Le Rossignol et les Oiseaux jaloux Romain Nicolas du Houllay (début 19è)

Le jour qui vit de la première aurore
Les tendres feux éclairer l'univers,
Sous la feuillée et les fleurs vit éclore
Le peuple ailé qui règne dans les airs :
Le même jour aussi vit naître l'harmonie.

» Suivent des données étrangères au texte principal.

(* ===== verification/Ext2EqFacts.v ===== *)
(** * Facts about ext2 equivalence, tier B

    What the parser admits and that the generator accepts it; what a row's
    verdict and a passing comparison mean; that the walk of an image ends. *)
From S2P Require Import Prelude Text Dict Sort PassLine Ext2Eq.

(** ** The parser *)

(** An argument of its kind, in a row. *)
Definition arg_ok (row_ : str) (k : kind) (arg : str) : Prop :=
  match k with
  | Path => name_re arg = true ∧ (arg = row_ ∨ startswith arg (row_ ++ $"/") = true)
  | Text => text_re arg = true
  | Count => count_re arg = true
  end.

Record op_ok (row_ : str) (o : op) : Prop := {
  oo_args : ∃ kinds template, dget (o_name o) OPS = Some (kinds, template) ∧
    Forall2 (arg_ok row_) kinds (o_args o);
  oo_fill : o_name o = $"fill" → ∃ p n, o_args o = [p; n] ∧ int_of_digits n ≤ FILL_MAX
}.

Record row_ok (r : row) : Prop := {
  ro_name : text_re (r_name r) = true;
  ro_expect : r_expect r = MATCH ∨ r_expect r = DIFFER;
  ro_issue : issue_re (r_issue r) = true;
  ro_ops : Forall (op_ok (r_name r)) (r_ops r)
}.

(** The adoptions of a script. *)
Definition adoptions (rows : list row) : list op :=
  filter (fun o => o_name o = $"adopt") (concat (map r_ops rows)).

Record rows_ok (rows : list row) : Prop := {
  rk_rows : Forall row_ok rows;
  rk_names : NoDup (map r_name rows);
  rk_adopt : (length (adoptions rows) ≤ 1)%nat
}.

Lemma check_arg_ok row_ lineno k arg u : check_arg row_ lineno (k, arg) = Ok u → arg_ok row_ k arg.
Proof.
  destruct k; cbn.
  - destruct (name_re arg) eqn:E1; cbn; [|done]. destruct (bool_decide (arg = row_)) eqn:E2; cbn.
    + zbool. auto.
    + destruct (startswith arg _) eqn:E3; [|done]. auto.
  - by destruct (text_re arg).
  - by destruct (count_re arg).
Qed.

Lemma check_args_ok row_ lineno kinds args u :
  length args = length kinds →
  foldM (fun _ ka => check_arg row_ lineno ka) u (zip kinds args) = Ok () →
  Forall2 (arg_ok row_) kinds args.
Proof.
  revert args u. induction kinds as [|k kinds IH]; intros [|a args] u Hlen H; try done.
  cbn in H. apply bind_Ok_inv in H as ([] & Hc & H). constructor; [by eapply check_arg_ok|].
  eapply IH; [|exact H]. by injection Hlen.
Qed.

Lemma append_op_last rows r o :
  append_op (rows ++ [r]) o = rows ++ [Row (r_name r) (r_expect r) (r_issue r) (r_ops r ++ [o])].
Proof.
  unfold append_op. rewrite length_app, Nat.add_sub. cbn. rewrite alter_app_r_alt by lia.
  by rewrite Nat.sub_diag.
Qed.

Mais, qui l'eût cru ? sous son berceau
Naquit au même instant la sombre et pâle envie,
Contr'elle secouant son sinistre flambeau.
De leur existence nouvelle
Les oiseaux à l'envi, par de tendres concerts,
Remerciaient l' auteur de l'univers ;
L'homme les admirait : la seule Philomèle
Ne chantait pas encor.
Enfin à son gosier elle donne l'essor.
Tout se tait à l'instant ; la nature elle-même
Semble imposer silence à ses propres échos.
Tout à coup transporté d'une fureur extrême,
Et de la jalousie éprouvant tous les maux,
Vers la voûte azurée
Un peuple d'envieux,
Troupe désespérée,
Pousse les cris les plus affreux.
L'écho de la salle éthérée
Répète des jaloux les sifflements aigus ;
La voix du rossignol n'en est point altérée,
Mais ses accords touchants ne sont plus entendus.
À la fin, ce sabbat, cet horrible tapage,
Epuise ses auteurs, s'éteint avec leur rage ;
Et Philomèle voit ses sublimes accents
Depuis ce temps survivre à leurs cris impuissants.
Tôt ou tard le génie
Perce par son éclat les nuages obscurs
Elevés contre lui par la main de l'envie,
Et foule aux pieds le monstre et ses serpents impurs.